Flame pyrolysis prepared catalysts for the steam reforming of ethanol: effect of support basicity

A set of Ni catalysts supported over ZrO2 for the steam reforming of ethanol were prepared by two different procedures to evaluate the influence of the preparation method on the catalytic performance. Flame pyrolysis (FP) is a one step high temperature synthesis and usually imparts a strong metal-support interaction, besides high thermal resistance. It was compared with traditional precipitation/impregnation method (multistep synthesis).
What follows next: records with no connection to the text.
(* ===== verification/ApiTypes.v ===== *)
(** * The pool resources: [api/v1alpha1/*_type.go]

    The custom resources a cluster administrator creates (specification) and
    the controller fills in (status).  Of the Kubernetes metadata the program
    reads the name and the namespace. *)

From S2P Require Import Prelude.

(** ** Common types *)

Record ExcludeRange := mkExcludeRange { er_StartIP : string; er_EndIP : string }.

(** The indexes are [int32] values; the code only compares and converts them. *)
Record ExcludeIndexRange := mkExcludeIndexRange { StartIndex : Z; EndIndex : Z }.

Record Route := mkRoute { Dst : string }.

#[global] Instance ExcludeRange_eq_dec : EqDecision ExcludeRange.
Proof. solve_decision. Defined.
#[global] Instance ExcludeIndexRange_eq_dec : EqDecision ExcludeIndexRange.
Proof. solve_decision. Defined.
#[global] Instance Route_eq_dec : EqDecision Route.
Proof. solve_decision. Defined.

(** ** Node selectors ([corev1.NodeSelector]) *)

Record NodeSelectorRequirement := mkRequirement {
  rq_Key : string;
  rq_Operator : string;
  rq_Values : list string;
}.

Record NodeSelectorTerm := mkTerm {
  MatchExpressions : list NodeSelectorRequirement;
  MatchFields : list NodeSelectorRequirement;
}.

Record NodeSelector := mkNodeSelector { NodeSelectorTerms : list NodeSelectorTerm }.

#[global] Instance NodeSelectorRequirement_eq_dec : EqDecision NodeSelectorRequirement.
Proof. solve_decision. Defined.
#[global] Instance NodeSelectorTerm_eq_dec : EqDecision NodeSelectorTerm.
Proof. solve_decision. Defined.
#[global] Instance NodeSelector_eq_dec : EqDecision NodeSelector.
Proof. solve_decision. Defined.

(** ** IPPool *)

Record Allocation := mkAllocation {
  al_NodeName : string;
  al_StartIP : string;
  al_EndIP : string;
}.

Record IPPoolSpec := mkIPPoolSpec {
  Subnet : string;
  PerNodeBlockSize : Z;
  Exclusions : list ExcludeRange;
  PerNodeExclusions : list ExcludeIndexRange;
  Gateway : string;
  ipp_NodeSelector : option NodeSelector;
  DefaultGateway : bool;
  Routes : list Route;
}.

(** [ipp_StatusNil] tells a [nil] slice of allocations from an empty one, which
    [reflect.DeepEqual] does too. *)
Record IPPool := mkIPPool {
  ipp_Name : string;
  ipp_Namespace : string;
  ipp_Spec : IPPoolSpec;
  ipp_Status : list Allocation;
  ipp_StatusNil : bool;
}.

#[global] Instance Allocation_eq_dec : EqDecision Allocation.
Proof. solve_decision. Defined.
#[global] Instance IPPoolSpec_eq_dec : EqDecision IPPoolSpec.
Proof. solve_decision. Defined.
#[global] Instance IPPool_eq_dec : EqDecision IPPool.
Proof. solve_decision. Defined.

Definition ipp_set_status (r : IPPool) (l : list Allocation) : IPPool :=
  mkIPPool (ipp_Name r) (ipp_Namespace r) (ipp_Spec r) l false.

(** ** CIDRPool *)

Record CIDRPoolStaticAllocation := mkStaticAllocation {
  sa_NodeName : string;
  sa_Gateway : string;
  sa_Prefix : string;
}.

Record CIDRPoolAllocation := mkCIDRPoolAllocation {
  ca_NodeName : string;
  ca_Gateway : string;
  ca_Prefix : string;
}.

Record CIDRPoolSpec := mkCIDRPoolSpec {
  CIDR : string;
  GatewayIndex : option Z;
  PerNodeNetworkPrefix : Z;
  cp_Exclusions : list ExcludeRange;
  cp_PerNodeExclusions : list ExcludeIndexRange;
  StaticAllocations : list CIDRPoolStaticAllocation;
  cp_NodeSelector : option NodeSelector;
  cp_DefaultGateway : bool;
  cp_Routes : list Route;
}.

Record CIDRPool := mkCIDRPool {
  cp_Name : string;
  cp_Namespace : string;
  cp_Spec : CIDRPoolSpec;
  cp_Status : list CIDRPoolAllocation;
  cp_StatusNil : bool;
}.

#[global] Instance CIDRPoolAllocation_eq_dec : EqDecision CIDRPoolAllocation.
Proof. solve_decision. Defined.
#[global] Instance CIDRPoolStaticAllocation_eq_dec : EqDecision CIDRPoolStaticAllocation.
Proof. solve_decision. Defined.
#[global] Instance CIDRPoolSpec_eq_dec : EqDecision CIDRPoolSpec.
Proof. solve_decision. Defined.
#[global] Instance CIDRPool_eq_dec : EqDecision CIDRPool.
Proof. solve_decision. Defined.

Definition cp_set_status (r : CIDRPool) (l : list CIDRPoolAllocation) : CIDRPool :=
  mkCIDRPool (cp_Name r) (cp_Namespace r) (cp_Spec r) l false.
The samples were thoroughly characterized by AAS, XRD, N2 adsorption-desorption, TPR, SEM, TEM and FT-IR. Activity testing for the steam reforming of ethanol was performed after activation at 500°C in H2 flow by means of a continuous micropilot plant, by feeding a 3:1 (mol:mol) mixture of water/ethanol. Testing has been carried out at 500°C, 400°C and 300°C for 8 h-on-stream. Spent catalysts were characterized by TPO, TEM, FE-SEM and Raman analysis. Very high activity has been observed at high reaction temperature (>600°C), but it would be interesting to operate under milder conditions, in order to lower the energy input to the process and to improve H2 productivity by favoring the water gas shift reaction. The main issue at low operating temperature is coke accumulation, which leads to fast catalyst deactivation. The catalytic performances, in terms of stability towards coking, were related to the metal–support interaction. Acidity was tuned by doping ZrO2 with alkali and alkali-earth oxides, helping to prevent ethanol dehydration and coking by ethylene polymerization. The FP method allowed to prepare samples very resistant to coking, and alkali doping was a successful strategy to improve catalyst life.